Cécile Peskine évoque 4 sujets-clés selon Linkea, cabinet d’avocats et conseils en réseaux, expert de l’accompagnement d’entreprises de la restauration et de l’hôtellerie.
Prestations
Les réseaux et les indépendants sont désormais nombreux à s’adosser à un centre ou une académie de formation, pour des sessions en présentiel ou à distance. Ces activités sont encadrées par des règles juridiques précises, dont ces 2 obligations : déclarer l’activité de formation auprès de la DREETS de sa région dans les 3 mois qui suivent la première convention de formation ; réaliser et transmettre à la DREETS un bilan annuel pédagogique et financier, retraçant les actions de formation professionnelle.
Qualiopi
Certains acteurs font les démarches pour obtenir cette certification. Il faut savoir qu’elle est dorénavant obligatoire pour tous les prestataires d’actions concourant au développement de compétences qui souhaitent accéder aux fonds publics et mutualisés, et dispensent des actions de formation, bilans de compétences, validation d’acquis et formation par apprentissage.
Non-débauchage
Certains déploient une stratégie pour se protéger du débauchage de leurs salariés par leurs concurrents, notamment via des clauses de non-débauchage intégrées aux contrats de travail. Celles-ci sont à rédiger avec soin car assimilables aux obligations de non-concurrence : elles doivent être limitées dans le temps et dans l’espace, proportionnées aux intérêts légitimes de l’entreprise, et prévoir une contrepartie financière.

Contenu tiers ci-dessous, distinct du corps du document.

(** A score times a weight, when the product reaches a positive
    threshold: the score is positive and the product is a binary32 number
    that is at most the score. *)
Lemma times_weight (s w thres : spec_float) :
  valid_binary F32.prec F32.emax s = true ->
  is_weight w ->
  SFltb (S754_zero false) thres = true ->
  SFleb thres (SFmul F32.prec F32.emax s w) = true ->
  SFleb (SFmul F32.prec F32.emax s w) s = true
  /\ valid_binary F32.prec F32.emax (SFmul F32.prec F32.emax s w) = true
  /\ SFltb (S754_zero false) s = true.
Proof.
  intros Vs Hw Ht Hk.
  assert (Hdrop : forall r, F32.is_nan r = true \/ F32.sign r = true ->
                            SFleb thres r = true -> False).
  { intros r Hr Hr'. pose proof (negative_below_positive r thres Hr Ht) as Hn.
    unfold F32.geb, F32.leb in Hn. congruence. }
  assert (Hzero : forall b, SFleb thres (S754_zero b) = true -> False).
  { intros b Hb. destruct thres as [[|]|[|]| |[|] mt et]; discriminate. }
  destruct Hw as [-> | [Vw [Hone Hnn]]].
  - exfalso. apply (Hdrop S754_nan); [left; reflexivity|].
    destruct s; exact Hk.
  - destruct w as [sw|[|]| |[|] mw ew]; try discriminate.
    + exfalso. destruct s as [ss|ss| |ss ms es]; cbn [SFmul] in Hk;
        try (apply (Hzero _ Hk));
        apply (Hdrop S754_nan); auto.
    + destruct s as [ss|[|]| |[|] ms es]; cbn [SFmul xorb] in *;
        try (exfalso; apply (Hzero _ Hk)).
      * exfalso. apply (Hdrop (S754_infinity true)); auto.
      * repeat split; reflexivity.
      * exfalso. apply (Hdrop S754_nan); auto.
      * exfalso. eapply Hdrop; [|exact Hk].
        apply (binary_round_aux_sign true).
      * destruct (mul_weight _ _ _ _ Vs Vw Hone) as [Hv Hle].
        cbn [SFmul xorb] in Hv, Hle. repeat split; assumption.
Qed.

(** The argument of the exponential in the decay weight: minus a square,
    over a positive [sigma]. *)
Lemma weight_argument (q sigma : spec_float) :
  SFltb (S754_zero false) sigma = true ->
  let x := SFdiv F32.prec F32.emax (SFopp (SFmul F32.prec F32.emax q q)) sigma in
  x = S754_nan \/ (exists s, x = S754_zero s) \/ x = S754_infinity true
  \/ (exists m e, x = S754_finite true m e).
Proof.
  intros Hs. cbv zeta.
  assert (Hsq : F32.is_nan (SFmul F32.prec F32.emax q q) = true
                \/ F32.sign (SFmul F32.prec F32.emax q q) = false).
  { destruct q as [s|s| |s m e]; cbn [SFmul]; auto.
    - right. destruct s; reflexivity.
    - right. destruct s; reflexivity.
    - replace (xorb s s) with false by (destruct s; reflexivity).
      apply (binary_round_aux_sign false). }
  assert (Hopp : F32.is_nan (SFopp (SFmul F32.prec F32.emax q q)) = true
                 \/ F32.sign (SFopp (SFmul F32.prec F32.emax q q)) = true).
  { destruct Hsq as [H | H]; destruct (SFmul F32.prec F32.emax q q); simpl in *;
      auto; subst; auto. }
  set (a := SFopp (SFmul F32.prec F32.emax q q)) in *. clearbody a.
  assert (Hdiv : F32.is_nan (SFdiv F32.prec F32.emax a sigma) = true
                 \/ F32.sign (SFdiv F32.prec F32.emax a sigma) = true).
  { destruct sigma as [[|]|[|]| |[|] ms es]; try discriminate;
      destruct Hopp as [H | H]; destruct a as [sa|sa| |sa ma ea];
      simpl in H; try discriminate; subst; cbn [SFdiv xorb]; auto.
    destruct (SFdiv_core_binary _ _ _ _ _ _) as [[mz ez] lz].
    apply (binary_round_aux_sign true). }
  destruct Hdiv as [H | H]; destruct (SFdiv F32.prec F32.emax a sigma) as [s|s| |s m e];
    simpl in H; try discriminate; subst; eauto 6.
Qed.

End RoundingFacts.

(** ** Soft-NMS *)

Lemma upd_in_inv {A : Type} (i : nat) (v x : A) (l : list A) :
  In x (upd i v l) -> x = v \/ In x l.
Proof.
  revert i; induction l as [|h t IH]; intros [|i] H; simpl in *; auto.
  - destruct H as [<- | H]; auto.
  - destruct H as [<- | H]; auto. destruct (IH i H); auto.
Qed.

Section SoftNmsFacts.
Variables sigma thres : float.

Abbreviation pass := (soft_nms_pass sigma thres).
Abbreviation picks := (soft_nms_picks sigma thres).

Abbreviation decayed := (decayed sigma).

Lemma select_map {A B : Type} (f : A -> B) (p : B -> bool) (l : list A) :
  select p (map f l) l = filter (fun a => p (f a)) l.
Proof.
  induction l as [|x l IH]; simpl; [reflexivity|]. rewrite IH. reflexivity.
Qed.

Lemma combine_map_self {A B C : Type} (f : A -> B) (g : A * B -> C) (l : list A) :
  map g (combine l (map f l)) = map (fun a => g (a, f a)) l.
Proof.
  induction l as [|x l IH]; simpl; [reflexivity|]. rewrite IH. reflexivity.
Qed.

Lemma pass_eq (dets : list det) :
  pass dets
  = (picked dets, decayed dets,
     filter (fun d => score d >=? thres) (decayed dets)).
Proof.
  unfold soft_nms_pass. fold (picked dets).
  set (forced := upd _ _ dets).
  rewrite (combine_map_self
             (fun d => score d * soft_weight sigma (picked dets) d)
             (fun ds => set_score (snd ds) (fst ds)) forced).
  simpl. fold (decay sigma (picked dets)).
  change (map (fun a => decay sigma (picked dets) a) forced)
    with (decayed dets).
  f_equal.
  assert (Hs : map (fun d => score d * soft_weight sigma (picked dets) d) forced
               = map score (decayed dets)).
  { unfold decayed. fold forced. rewrite map_map. reflexivity. }
  rewrite Hs, take_rows_select by (rewrite length_map; reflexivity).
  apply select_map.
Qed.

Lemma decayed_length (dets : list det) : length (decayed dets) = length dets.
Proof. unfold decayed. rewrite length_map, upd_length. reflexivity. Qed.

Lemma upd_in {A : Type} (i : nat) (v : A) (l : list A) :
  (i < length l)%nat -> In v (upd i v l).
Proof.
  revert i; induction l as [|h t IH]; intros [|i] H; simpl in *; try lia; auto.
  right. apply IH. lia.
Qed.

Lemma filter_length_lt {A : Type} (p : A -> bool) (x : A) (l : list A) :
  In x l -> p x = false -> (length (filter p l) < length l)%nat.
Proof.
  induction l as [|h t IH]; simpl; [tauto|].
  intros [-> | Hin] Hx.
  - rewrite Hx. pose proof (filter_length_le p t). lia.
  - specialize (IH Hin Hx). destruct (p h); simpl; lia.
Qed.

(** With a positive threshold the picked row never survives its own
    pass: its score is forced to -1 and multiplied by a weight that is not
    negative. *)
Lemma pass_shrinks (dets : list det) :
  (F32.zero <? thres) = true -> dets <> [] ->
  (length (filter (fun d => score d >=? thres) (decayed dets)) < length dets)%nat.
Proof.
  intros Hpos Hne. rewrite <- (decayed_length dets).
  set (forced := set_score (F32.opp F32.one) (picked dets)).
  apply (@filter_length_lt _ _ (decay sigma (picked dets) forced)).
  - unfold decayed. apply in_map. apply upd_in.
    rewrite <- (length_map score). apply argmax_in_range.
    destruct dets; [congruence | discriminate].
  - simpl. apply negative_below_positive; [|exact Hpos].
    apply minus_one_times. unfold soft_weight. apply np_exp_sign.
Qed.

Lemma loop_picks (fuel : nat) :
  forall dets acc out,
    soft_nms_loop sigma thres fuel dets acc = Ok out ->
    out = acc ++ picks fuel dets.
Proof.
  induction fuel as [|fuel IH]; intros [|d ds] acc out H;
    cbn [soft_nms_loop soft_nms_picks] in *;
    try (injection H as <-; rewrite app_nil_r; reflexivity);
    try discriminate.
  rewrite pass_eq in *.
  apply IH in H. rewrite H, <- app_assoc. reflexivity.
Qed.

Lemma loop_terminates (fuel : nat) :
  (F32.zero <? thres) = true ->
  forall dets acc,
    (length dets <= fuel)%nat ->
    soft_nms_loop sigma thres fuel dets acc = Ok (acc ++ picks fuel dets).
Proof.
  intros Hpos. induction fuel as [|fuel IH]; intros [|d ds] acc Hlen;
    cbn [soft_nms_loop soft_nms_picks];
    try (rewrite app_nil_r; reflexivity); try (simpl in Hlen; lia).
  pose proof (@pass_shrinks (d :: ds) Hpos ltac:(discriminate)) as Hlt.
  rewrite pass_eq. rewrite IH.
  - rewrite <- app_assoc. reflexivity.
  - simpl in Hlt, Hlen. lia.
Qed.

Lemma picks_length (fuel : nat) :
  (F32.zero <? thres) = true ->
  forall dets, (length (picks fuel dets) <= length dets)%nat.
Proof.
  intros Hpos. induction fuel as [|fuel IH]; intros [|d ds];
    cbn [soft_nms_picks]; try (simpl; lia).
  pose proof (@pass_shrinks (d :: ds) Hpos ltac:(discriminate)) as Hlt.
  rewrite pass_eq.
  specialize (IH (filter (fun d0 => score d0 >=? thres) (decayed (d :: ds)))).
  simpl length in *. lia.
Qed.

Lemma picked_in (dets : list det) : dets <> [] -> In (picked dets) dets.
Proof.
  intros Hne. apply nth_In. rewrite <- (length_map score).
  apply argmax_in_range. destruct dets; [congruence | discriminate].
Qed.

Lemma picked_is_max (dets : list det) :
  scores_ok dets ->
  Forall (fun d => F32.leb (score d) (score (picked dets)) = true) dets.
Proof.
  intros Hok. unfold picked.
  assert (Hs : Forall (fun x => F32.is_nan x = false) (map score dets)).
  { apply Forall_map. exact Hok. }
  pose proof (argmax_is_max (score det0) Hs) as Hmax.
  rewrite map_nth in Hmax. apply Forall_map in Hmax. exact Hmax.
Qed.

Lemma kept_reach (dets : list det) :
  Forall (fun d => (score d >=? thres) = true)
         (filter (fun d => score d >=? thres) dets).
Proof.
  apply Forall_forall. intros d Hd. apply filter_In in Hd. tauto.
Qed.

Lemma reach_ok (dets : list det) :
  Forall (fun d => (score d >=? thres) = true) dets -> scores_ok dets.
Proof.
  apply Forall_impl. intros d Hd. unfold F32.geb in Hd.
  apply F32Facts.leb_nonnan in Hd. tauto.
Qed.

Lemma picks_reach (fuel : nat) :
  forall dets,
    Forall (fun d => (score d >=? thres) = true) dets ->
    Forall (fun d => (score d >=? thres) = true) (picks fuel dets).
Proof.
  induction fuel as [|fuel IH]; intros [|d ds] Hall;
    cbn [soft_nms_picks]; try solve [constructor].
  rewrite pass_eq. constructor.
  - rewrite Forall_forall in Hall. apply Hall, picked_in. discriminate.
  - apply IH, kept_reach.
Qed.

Lemma soft_weight_is_weight (t d : det) :
  (F32.zero <? sigma) = true -> is_weight (soft_weight sigma t d).
Proof.
  intros Hs. unfold soft_weight. cbv zeta.
  apply np_exp_weight. apply weight_argument. exact Hs.
Qed.

(** A row that survives a pass, for a positive [sigma] and a positive
    threshold: its new score is a binary32 number that is at most the
    score of the picked row. *)
Lemma kept_row (dets : list det) (d' : det) :
  (F32.zero <? sigma) = true -> (F32.zero <? thres) = true ->
  scores_ok dets -> scores_valid dets ->
  In d' (filter (fun d => score d >=? thres) (decayed dets)) ->
  F32.leb (score d') (score (picked dets)) = true
  /\ valid_binary F32.prec F32.emax (score d') = true.
Proof.
  intros Hs Ht Hok Hval Hin.
  apply filter_In in Hin. destruct Hin as [Hin Hkept].
  unfold decayed in Hin. apply in_map_iff in Hin.
  destruct Hin as [d0 [<- Hd0]].
  cbn [decay set_score score] in *.
  pose proof (soft_weight_is_weight (picked dets) d0 Hs) as Hw.
  destruct (upd_in_inv _ _ _ _ Hd0) as [-> | Hd].
  - destruct (@times_weight (F32.opp F32.one) _ thres eq_refl Hw Ht Hkept)
      as [_ [_ Hneg]].
    discriminate Hneg.
  - unfold scores_valid in Hval. rewrite Forall_forall in Hval.
    destruct (@times_weight (score d0) _ thres (Hval d0 Hd) Hw Ht Hkept)
      as [Hle [Hv _]].
    split; [|exact Hv].
    eapply F32Facts.leb_trans; [exact Hle|].
    pose proof (picked_is_max Hok) as Hmax. rewrite Forall_forall in Hmax.
    apply Hmax, Hd.
Qed.

Lemma picks_descending (fuel : nat) :
  (F32.zero <? sigma) = true -> (F32.zero <? thres) = true ->
  forall dets bound,
    scores_ok dets -> scores_valid dets ->
    Forall (fun d => F32.leb (score d) bound = true) dets ->
    Forall (fun d => F32.leb (score d) bound = true) (picks fuel dets)
    /\ descending (map score (picks fuel dets)) = true.
Proof.
  intros Hs Ht.
  induction fuel as [|fuel IH]; intros [|d ds] bound Hok Hval Hb;
    cbn [soft_nms_picks] in *;
    try solve [split; [constructor | reflexivity]].
  rewrite pass_eq in *.
  set (next := filter (fun d0 => score d0 >=? thres) (decayed (d :: ds))) in *.
  assert (Hrows : forall d', In d' next ->
            F32.leb (score d') (score (picked (d :: ds))) = true
            /\ valid_binary F32.prec F32.emax (score d') = true).
  { intros d' Hin. apply kept_row; assumption. }
  assert (Hnext : Forall (fun d' => F32.leb (score d') (score (picked (d :: ds))) = true) next).
  { apply Forall_forall. intros d' Hin. apply Hrows, Hin. }
  assert (Hnval : scores_valid next).
  { apply Forall_forall. intros d' Hin. apply Hrows, Hin. }
  destruct (IH next (score (picked (d :: ds)))
              (reach_ok (kept_reach _)) Hnval Hnext) as [Hle Hdesc].
  assert (Hpb : F32.leb (score (picked (d :: ds))) bound = true).
  { rewrite Forall_forall in Hb. apply Hb, picked_in. discriminate. }
  split.
  - constructor; [exact Hpb|].
    eapply Forall_impl; [|exact Hle]. intros a Ha. simpl in Ha.
    eapply F32Facts.leb_trans; eauto.
  - cbn [map]. destruct (picks fuel next) as [|p ps] eqn:Hp; [reflexivity|].
    cbn [map descending] in *. rewrite Hdesc.
    inversion Hle as [|? ? Hp1 _]; subst. unfold F32.geb. rewrite Hp1.
    reflexivity.
Qed.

Notons que l’Autorité de la concurrence peut sanctionner toute clause conclue entre 2 groupes ou réseaux concurrents qui présenteraient les caractéristiques d’un accord anti-concurrentiel.
Mise à disposition
Quand un établissement met du personnel à disposition d’un autre, il se doit de respecter la réglementation stricte applicable à cet égard. Cela ne s’improvise pas en dernière minute et doit être réalisé en s’adossant à une entreprise dédiant son activité à ce sujet.